Give, as a bare number, the count of lines below that contain "embeddings".

(Beginning of Input)

Lemma break_sentences_keeps_phrase (w s : str) :
  w <> [] -> no_lead_ws w = true -> py_in [DOT; SP] w = false ->
  py_in w s = true -> py_in w (break_sentences s) = true.
Proof.
  intros Hne Hl Hp Hin.
  destruct (py_in_split w s Hin) as (a & b & ->).
  destruct (break_sentences_keeps_prefix w b Hne Hp) as [rest Hrest].
  destruct w as [|c w]; [contradiction|].
  assert (Hc : c <> SP).
  { intros ->. discriminate Hl. }
  change ((c :: w) ++ b) with (c :: (w ++ b)) in *.
  rewrite (break_sentences_app a c (w ++ b) Hc), Hrest.
  apply py_in_middle.
Qed.

(** X14.  A phrase of the raw reply that lies on one line, starts and
    ends with characters that are not white space and has no period
    followed by a space occurs unchanged in the answer. *)
Theorem clean_response_keeps_phrase (w R : str) :
  w <> [] -> ~ In NL w ->
  no_lead_ws w = true -> no_trail_ws w = true ->
  py_in [DOT; SP] w = false ->
  py_in w R = true -> py_in w (_clean_response R) = true.
Proof.
  intros Hne Hnl Hl Ht Hp Hin.
  destruct (py_in_split w R Hin) as (a & b & ->).
  destruct (phrase_in_line w a b Hnl) as (l & Hline & Hwl).
  pose proof (strip_keeps_phrase w l Hne Hl Ht Hwl) as Hs.
  rewrite clean_response_joined.
  apply break_sentences_keeps_phrase; try assumption.
  unfold clean_joined. apply (join_keeps_phrase w (py_strip l)); [|exact Hs].
  unfold clean_lines. rewrite py_split_newline.
  apply in_flat_map. exists l. split; [exact Hline|].
  destruct (py_strip l) eqn:E.
  - rewrite (py_in_nil w Hne) in Hs. discriminate.
  - left. reflexivity.
Qed.

Lemma clean_response_keeps_phrase_witness :
  py_in fallback_phrase fallback_reply = true /\
  py_in fallback_phrase (_clean_response fallback_reply) = true.
Proof.
  split; [reflexivity|].
  apply (clean_response_keeps_phrase fallback_phrase fallback_reply).
  - discriminate.
  - simpl. intros H.
    repeat (destruct H as [H|H]; [discriminate|]). contradiction.
  - reflexivity.
  - reflexivity.
  - reflexivity.
  - reflexivity.
Defined.

(** ** The ingestion batch job *)

Lemma load_video_run (w : Services) (self : YouTubeProcessor) (url : str)
    (log : list ingest_event) :
  _load_video_transcript w self url log
  = (inr match youtube_load w url with
         | inr docs => Some docs
         | inl _ => None
         end,
     log ++ load_log w [url]).
Proof.
  unfold _load_video_transcript, try_except, ebind, ecall, emit, eret,
    load_log.
  cbn [flat_map]. rewrite app_nil_r.
  destruct (youtube_load w url) as [e|docs].
  - rewrite <- app_assoc. reflexivity.
  - reflexivity.
Qed.

Lemma load_log_cons (w : Services) (url : str) (rest : list str) :
  load_log w (url :: rest) = load_log w [url] ++ load_log w rest.
Proof. unfold load_log. cbn [flat_map]. rewrite app_nil_r. reflexivity. Qed.

Lemma load_all_run (w : Services) (self : YouTubeProcessor)
    (video_urls : list str) (acc : list Document) (log : list ingest_event) :
  load_all w self video_urls acc log
  = (inr (acc ++ transcripts_of w video_urls), log ++ load_log w video_urls).
Proof.
  revert acc log. induction video_urls as [|url rest IH]; intros acc log.
  - simpl. unfold eret. rewrite !app_nil_r. reflexivity.
  - cbn [load_all]. unfold ebind at 1. rewrite load_video_run, IH.
    rewrite (load_log_cons w url rest), <- app_assoc.
    unfold transcripts_of. cbn [flat_map].
    destruct (youtube_load w url) as [e|[|d ds]]; cbn [documents_truthy].
    + reflexivity.
    + reflexivity.
    + rewrite <- app_assoc. reflexivity.
Qed.

Lemma process_videos_run (w : Services) (self : YouTubeProcessor)
    (video_urls : list str) (log : list ingest_event) :
  process_videos w self video_urls log
  = match transcripts_of w video_urls with
    | [] => (inl (ValueError NO_TRANSCRIPTS), log ++ load_log w video_urls)
    | _ :: _ =>
      let chunks := split_documents w 1000 100 (transcripts_of w video_urls) in
      match from_documents w chunks (embeddings self) with
      | inl e =>
        (inl e, log ++ load_log w video_urls ++ [FromDocuments chunks])
      | inr db =>
        match save_local w db (output_dir self) with
        | inl e =>
          (inl e,
           log ++ load_log w video_urls
           ++ [FromDocuments chunks; SaveLocal db (output_dir self)])
        | inr _ =>
          (inr tt,
           log ++ load_log w video_urls
           ++ [FromDocuments chunks; SaveLocal db (output_dir self);
               Print (DATABASE_SAVED_TO ++ output_dir self)])
        end
      end
    end.
Proof.
  unfold process_videos. unfold ebind at 1. rewrite load_all_run.
  cbn [app]. destruct (transcripts_of w video_urls) as [|d ds];
    [reflexivity|].
  unfold _split_transcripts, ebind, ecall, emit, eret. cbn zeta.
  destruct (from_documents w _ (embeddings self)) as [e|db].
  - rewrite <- app_assoc. reflexivity.
  - destruct (save_local w db (output_dir self)) as [e|[]];
      rewrite <- !app_assoc; reflexivity.
Qed.



Lemma builds_of_app (a b : list ingest_event) :
  builds_of (a ++ b) = builds_of a ++ builds_of b.
Proof. apply filter_app. Qed.

Lemma builds_of_load_log (w : Services) (video_urls : list str) :
  builds_of (load_log w video_urls) = [].
Proof.
  induction video_urls as [|url rest IH]; [reflexivity|].
  rewrite load_log_cons, builds_of_app, IH.
  unfold load_log. cbn [flat_map]. rewrite app_nil_r.
  destruct (youtube_load w url); reflexivity.
Qed.




Lemma transcripts_of_nil (w : Services) (video_urls : list str) :
  (forall url, In url video_urls ->
     youtube_load w url = inr [] \/ exists e, youtube_load w url = inl e) ->
  transcripts_of w video_urls = [].
Proof.
  induction video_urls as [|url rest IH]; intros H; [reflexivity|].
  unfold transcripts_of. cbn [flat_map].
  fold (transcripts_of w rest). rewrite IH.
  - destruct (H url (or_introl eq_refl)) as [E|[e E]]; rewrite E;
      reflexivity.
  - intros url' Hin. apply H. right. exact Hin.
Qed.

(** X17.  When every video fails to load or has an empty transcript (no
    URL at all included), [process_videos] raises the [ValueError] of no
    transcripts, and no index is built or saved. *)
Theorem process_videos_no_transcripts (w : Services)
    (self : YouTubeProcessor) (video_urls : list str)
    (log : list ingest_event) :
  (forall url, In url video_urls ->
     youtube_load w url = inr [] \/ exists e, youtube_load w url = inl e) ->
  fst (process_videos w self video_urls log)
  = inl (ValueError NO_TRANSCRIPTS) /\
  builds_of (snd (process_videos w self video_urls log)) = builds_of log.
Proof.
  intros H. rewrite process_videos_run, (transcripts_of_nil w video_urls H).
  split; [reflexivity|]. cbn [snd].
  rewrite builds_of_app, builds_of_load_log. apply app_nil_r.
Qed.

Lemma process_videos_no_transcripts_witness :
  fst (process_videos (test_services (fun _ => inl video_unavailable))
         test_processor [test_url] [])
  = inl (ValueError NO_TRANSCRIPTS) /\
  builds_of (snd (process_videos
                    (test_services (fun _ => inl video_unavailable))
                    test_processor [test_url] []))
  = builds_of [].
Proof.
  apply (process_videos_no_transcripts
           (test_services (fun _ => inl video_unavailable))
           test_processor [test_url] []).
  intros url _. right. exists video_unavailable. reflexivity.
Defined.

Lemma transcripts_of_not_nil (w : Services) (video_urls : list str)
    (url : str) (d : Document) (ds : list Document) :
  In url video_urls -> youtube_load w url = inr (d :: ds) ->
  transcripts_of w video_urls <> [].
Proof.
  intros Hin Hl. unfold transcripts_of.
  induction video_urls as [|x rest IH]; [contradiction|].
  cbn [flat_map]. destruct Hin as [->|Hin].
  - rewrite Hl. discriminate.
  - intros E. apply app_eq_nil in E. destruct E as [_ E].
    exact (IH Hin E).
Qed.

(** X18.  When at least one video has a transcript, the index is built
    exactly once, from the chunks (size 1000, overlap 100) of the
    transcripts of the videos that loaded, in the order of the URLs; when
    the build and the save succeed, the built index is saved once to the
    output directory and [process_videos] returns. *)
Theorem process_videos_builds_index (w : Services) (self : YouTubeProcessor)
    (video_urls : list str) (log : list ingest_event)
    (url : str) (d : Document) (ds : list Document) :
  In url video_urls -> youtube_load w url = inr (d :: ds) ->
  let chunks := split_documents w 1000 100 (transcripts_of w video_urls) in
  (forall e, from_documents w chunks (embeddings self) = inl e ->
     fst (process_videos w self video_urls log) = inl e /\
     builds_of (snd (process_videos w self video_urls log))
     = builds_of log ++ [FromDocuments chunks]) /\
  (forall db, from_documents w chunks (embeddings self) = inr db ->
     builds_of (snd (process_videos w self video_urls log))
     = builds_of log ++ [FromDocuments chunks; SaveLocal db (output_dir self)] /\
     fst (process_videos w self video_urls log)
     = match save_local w db (output_dir self) with
       | inl e => inl e
       | inr _ => inr tt
       end).
Proof.
  intros Hin Hl chunks.
  pose proof (transcripts_of_not_nil w video_urls url d ds Hin Hl) as Hne.
  rewrite process_videos_run.
  destruct (transcripts_of w video_urls) as [|t ts] eqn:Et;
    [contradiction|].
  cbn zeta. fold chunks. split.
  - intros e He. rewrite He. cbn [fst snd]. split; [reflexivity|].
    rewrite !builds_of_app, builds_of_load_log. reflexivity.
  - intros db Hdb. rewrite Hdb.
    destruct (save_local w db (output_dir self)) as [e|u0]; cbn [fst snd];
      (split; [|reflexivity]);
      rewrite !builds_of_app, builds_of_load_log; reflexivity.
Qed.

(End of Input)

## Answer box
4